- Born: 1953 (age 72–73) Barcelona, Spain
- Education: University of Barcelona
- Awards: IEEE Magnetics Society Distinguished Lecturer (2016)
- Scientific career
- Workplaces: University of Barcelona Institute of Materials Science of Barcelona (ICMAB-CSIC)
- Thesis: (1982)

= Josep Fontcuberta =

Spanish materials physicist

Josep Fontcuberta Griñó (born 1953) is a Spanish materials physicist and research professor who has worked on functional oxides, magnetism, multiferroics, and oxide electronics. He has been a senior scientist at the Institute of Materials Science of Barcelona (ICMAB-CSIC) and has contributed to the development of oxide thin films for spintronic, ferroelectric, and energy-related applications.
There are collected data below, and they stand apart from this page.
(** [for i in 0..res]: the reply, the next offset, and the entry that did not
    fit. *)
Fixpoint add_entries (entries : list DbfsDirEntry) (offset : Z) (repl : list E) :
  option (list E * Z * option DbfsDirEntry) :=
  match entries with
  | [] => Some (repl, offset, None)
  | x :: entries =>
      e ← mk x;
      if full repl e then Some (repl, offset, Some x)
      else add_entries entries (as_i64 (d_offset x + 1)) (repl ++ [e])
  end.

(** [push_readdir_table(ino, ReadDirInfo::new(x.offset, x.name.clone()))]. *)
Definition record_place (ino : Z) (x : DbfsDirEntry) : Op D unit :=
  set_readdir_table (push_readdir_table ino (ReadDir (d_offset x) (d_name x))).

(** The [loop]: an errno, or the entries of the reply. *)
Fixpoint fuse_readdir_loop (fuel : nat) (plus : bool) (ino offset : Z) (repl : list E) :
  Op D (Z + list E) :=
  match fuel with
  | O => op_unwrap None
  | S fuel =>
      res ← op_try (dbfs_common_readdir ino (w64 offset) plus);
      match res with
      | None => mret (inl ENOENT)
      | Some entries =>
          match last entries with
          | None => mret (inr repl)
          | Some x =>
              '(repl, offset, stopped) ← op_unwrap (add_entries entries offset repl);
              match stopped with
              | Some y => record_place ino y;; mret (inr repl)
              | None => record_place ino x;; fuse_readdir_loop fuel plus ino offset repl
              end
          end
      end
  end.
End reply.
== Early life and education ==

Fontcuberta was born in Barcelona. He obtained his Bachelor’s and Master’s degree in Physics in 1977 from the University of Barcelona and completed his Ph.D. in Physics there in 1982. Following his doctorate, he carried out postdoctoral research at the Laboratoire de Cristallographie of the CNRS in Grenoble, and later at the Inorganic Chemistry Laboratory of the University of Oxford, where he worked in the research groups of Jean-Claude Joubert and John B. Goodenough.

== Academic career ==

After returning to Barcelona, Fontcuberta joined the University of Barcelona, and later became a professor of condensed matter physics. In 1990, he moved to the Institut de Ciència de Materials de Barcelona (ICMAB-CSIC), where he contributed to the establishment of a laboratory and research group focused on magnetism and superconductivity.
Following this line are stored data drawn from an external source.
(* ===== verification/SpecialRead.v ===== *)
(** * Reading in pieces for a vectored reply: src/src/fuse/file.rs

    [dbfs_fuse_special_read] gathers the slices of a file, and zeros where
    none is stored, as pieces a reply could send without copying. The reply
    itself is commented out in the code; the pieces and the number it returns
    are the result here. *)

From S2P Require Import Prelude Bytes Common Store MapDb Access Tree Layout Image Inode Truncate File Fuse.

Section ops.
Context `{SliceConfig} {D : Type} `{JammDb D}.

(** [from_raw_parts(ptr, SLICE_SIZE)] of the stored value or of [tmp]; a value
    that is shorter is read behind its end, which the model reports as
    [None]. *)
Definition raw_slice (value : option bytes) : option bytes :=
  match value with Some v => slice v 0 SLICE_SIZE | None => Some tmp_slice end.

(** The [loop], with the pieces so far: the count and the pieces. [fuel]
    bounds its rounds. *)
Fixpoint special_loop (fuel : nat) (bucket : bytes) (size need_size start_num offset count : Z)
    (res_slice : list bytes) : Tx D (Z * list bytes) :=
  match fuel with
  | O => tx_unwrap None
  | S fuel =>
      value ← get_kv bucket (generate_data_key_with_number (w32 start_num));
      let real_size := Z.min (w64 (size - start_num * SLICE_SIZE)) SLICE_SIZE in
      let len := Z.min (need_size - count) (sat_sub real_size offset) in
      data ← tx_unwrap (raw_slice value);
      piece ← tx_unwrap (slice data offset (offset + len));
      let res_slice := res_slice ++ [piece] in
      let count := count + len in
      let offset := (offset + len) mod SLICE_SIZE in
      if (count =? size) || (count =? need_size) then mret (count, res_slice)
      else special_loop fuel bucket size need_size (start_num + 1) offset count res_slice
  end.

(** The zeros behind a count that is too small. *)
Definition special_fill (need_size count : Z) : list bytes :=
  if count =? need_size then []
  else replicate (Z.to_nat ((need_size - count) / SLICE_SIZE)) tmp_slice ++
       [take (Z.to_nat ((need_size - count) mod SLICE_SIZE)) tmp_slice].

(** Slices of at least one byte, after at most one empty piece at the end of
    the file. *)
Definition special_fuel (need_size : Z) : nat := S (S (Z.to_nat need_size)).

Definition special_read_tx (ino offset need_size : Z) : Tx D (Z * list bytes) :=
  bucket ← get_bucket (usize_be ino);
  size ← read_usize bucket (bs "size");
  if size <=? offset then mret (0, [])
  else
    '(count, res_slice) ←
      special_loop (special_fuel need_size) bucket size need_size
        (offset / SLICE_SIZE) (offset mod SLICE_SIZE) 0 [];
    mret (count, res_slice ++ special_fill need_size count).

Definition dbfs_fuse_special_read (ino old_offset need_size : Z) : Op D (Z * list bytes) :=
  assert_offset old_offset;;
  read_tx Question (special_read_tx ino old_offset need_size).
End ops.

Section facts.
Context `{SliceConfig} {D : Type} `{JammDbLaws D, !Reliable D}.

(** Where the loop is when it has gathered [x] from [pos] on: inside the file it
    goes on behind [x]; behind the file it has all of it. *)
Definition placed (n : node) (pos start_num offset : Z) (x : bytes) : Prop :=
  0 <= offset < SLICE_SIZE /\ 0 <= start_num /\
  ((start_num * SLICE_SIZE + offset = pos + zlen x /\ pos + zlen x < n_size n) \/
   n_size n <= start_num * SLICE_SIZE /\ n_size n - pos <= zlen x /\
    start_num * SLICE_SIZE + offset <= pos + zlen x + SLICE_SIZE /\
    (start_num * SLICE_SIZE = n_size n -> offset = 0)).

(** What has been gathered begins with the bytes of the file. *)
Definition begins (n : node) (pos : Z) (x : bytes) : Prop :=
  let k := Z.min (zlen x) (n_size n - pos) in take (Z.to_nat k) x = file_bytes n pos k.

Lemma begins_inside n pos x len :
  begins n pos x -> 0 <= len -> pos + zlen x + len <= n_size n ->
  begins n pos (x ++ file_bytes n (pos + zlen x) len).
Proof.
  unfold begins. cbv zeta. intros Hx Hl Hle. pose proof (zlen_nonneg x).
  assert (HL : zlen (file_bytes n (pos + zlen x) len) = len) by (by apply zlen_file_bytes).
  rewrite zlen_app, HL, !Z.min_l in * by lia. unfold zlen in *.
  rewrite take_ge in Hx by lia. rewrite take_ge by lens. rewrite Hx at 1.
  by apply file_bytes_app; lia.
Qed.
Since 2000, he has been a full research professor at ICMAB, coordinating research within the Multifunctional Thin Films and Complex Structures (MULFOX) laboratory. He later became Professor ad honorem at ICMAB-CSIC.

== Research ==
Fontcuberta’s research has addressed functional oxide materials within the broader context of condensed matter physics and materials science, with particular attention to systems in which electronic, magnetic, and structural degrees of freedom are strongly coupled. Much of his work has focused on transition‑metal oxides, studied mainly in the form of epitaxial thin films and artificial heterostructures.

Part of his research activity has concerned the growth and characterization of oxide thin films, where he has examined how lattice strain, cation ordering, defects, and interface structure influence magnetic, ferroelectric, and electronic transport properties. Early work in this area includes studies of colossal magnetoresistance in manganites, which explored the role of structural and chemical tuning in magnetotransport phenomena.
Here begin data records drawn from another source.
(* ===== verification/Serve.v ===== *)
(** * What the daemon does, as operations of the file system of [Tree]

    Every request of the kernel as a computation on the tree ([t_serve]): which
    errors are answered in which order, what the reply says, and what becomes of
    the tree and the inode counter. The computations are written in the monad
    of the entry points ([Op], over a tree in place of a database) with the
    abstract operations of the components ([t_create], [t_unlink_op],
    [t_rename], ...); the file proves that each callback of [FuseOps] does just
    that ([serve_sims]). What the tree looks like afterwards is the subject of
    [Session]. *)

From S2P Require Import Prelude Bytes Common Store MapDb Access Tree Layout Image Inode Dir Rename Attr Truncate File Limits Readdir SuperBlock Fuse FuseDir FuseOps.

(** The requests, in the order of [FuseOps]; those whose callback does nothing
    ([forget], [flush], [release], [fsync], [fsyncdir]) are left out. *)
Inductive KRequest :=
  | KLookup (parent : Z) (name : bytes)
  | KGetattr (ino : Z)
  | KSetattr (ino : Z) (mode uid gid size : option Z) (atime mtime : option TimeOrNow)
  | KReadlink (ino : Z)
  | KMknod (parent : Z) (name : bytes) (mode rdev : Z)
  | KMkdir (parent : Z) (name : bytes) (mode : Z)
  | KUnlink (parent : Z) (name : bytes)
  | KRmdir (parent : Z) (name : bytes)
  | KSymlink (parent : Z) (name link : bytes)
  | KRename (parent : Z) (name : bytes) (newparent : Z) (newname : bytes) (flags : Z)
  | KLink (ino newparent : Z) (newname : bytes)
  | KOpen (ino flags : Z)
  | KRead (ino offset size : Z)
  | KWrite (ino offset : Z) (data : bytes)
  | KOpendir (ino flags : Z)
  | KReaddir (ino offset : Z)
  | KReaddirplus (ino offset : Z)
  | KReleasedir (ino : Z)
  | KStatfs
  | KSetxattr (ino : Z) (name value : bytes)
  | KGetxattr (ino : Z) (name : bytes) (size : Z)
  | KListxattr (ino size : Z)
  | KRemovexattr (ino : Z) (name : bytes)
  | KAccess (ino mask : Z)
  | KCreate (parent : Z) (name : bytes) (mode flags : Z)
  | KFallocate (ino offset length mode : Z)
  | KCopyFileRange (ino_in offset_in ino_out offset_out len : Z).

(** The reply buffers of the crate for [readdir] and [readdirplus]. *)
Class ReplyBuffers := {
  dir_full : list DirReply -> DirReply -> bool;
  plus_full : list DirPlus -> DirPlus -> bool }.

Section handler.
Context `{SliceConfig} {D : Type} `{JammDb D} `{!Memory} `{!Cache} `{ReplyBuffers}.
Fontcuberta has also contributed to research on multiferroic and magnetoelectric oxides, particularly in epitaxial heterostructures designed to investigate coupling between electric and magnetic order parameters. His collaborative work has included experimental demonstrations of electric‑field effects on magnetic properties in oxide systems.

Another line of research has explored oxide‑based tunnel junctions and spintronic devices. In this area, Fontcuberta has been involved in studies of magnetic and ferroelectric tunnel junctions employing functional oxide barriers, examining their transport behavior and stability. An example is work on multiferroic tunnel junctions, which investigated the coexistence of ferroelectricity and spin‑dependent tunneling in oxide heterostructures.

His research has also included antiferromagnetic and multiferroic materials relevant to emerging memory concepts. Contributions to this field include experimental studies of antiferromagnetic oxide systems operating at room temperature, which have been discussed in relation to alternative approaches to magnetic memory devices.

== Professional service and recognition ==

Fontcuberta has served as an editor of Solid State Communications and as a member of the editorial boards of Advanced Electronic Materials and Journal of Magnetism and Magnetic Materials.

In 2016, he was appointed a Distinguished Lecturer of the IEEE Magnetics Society.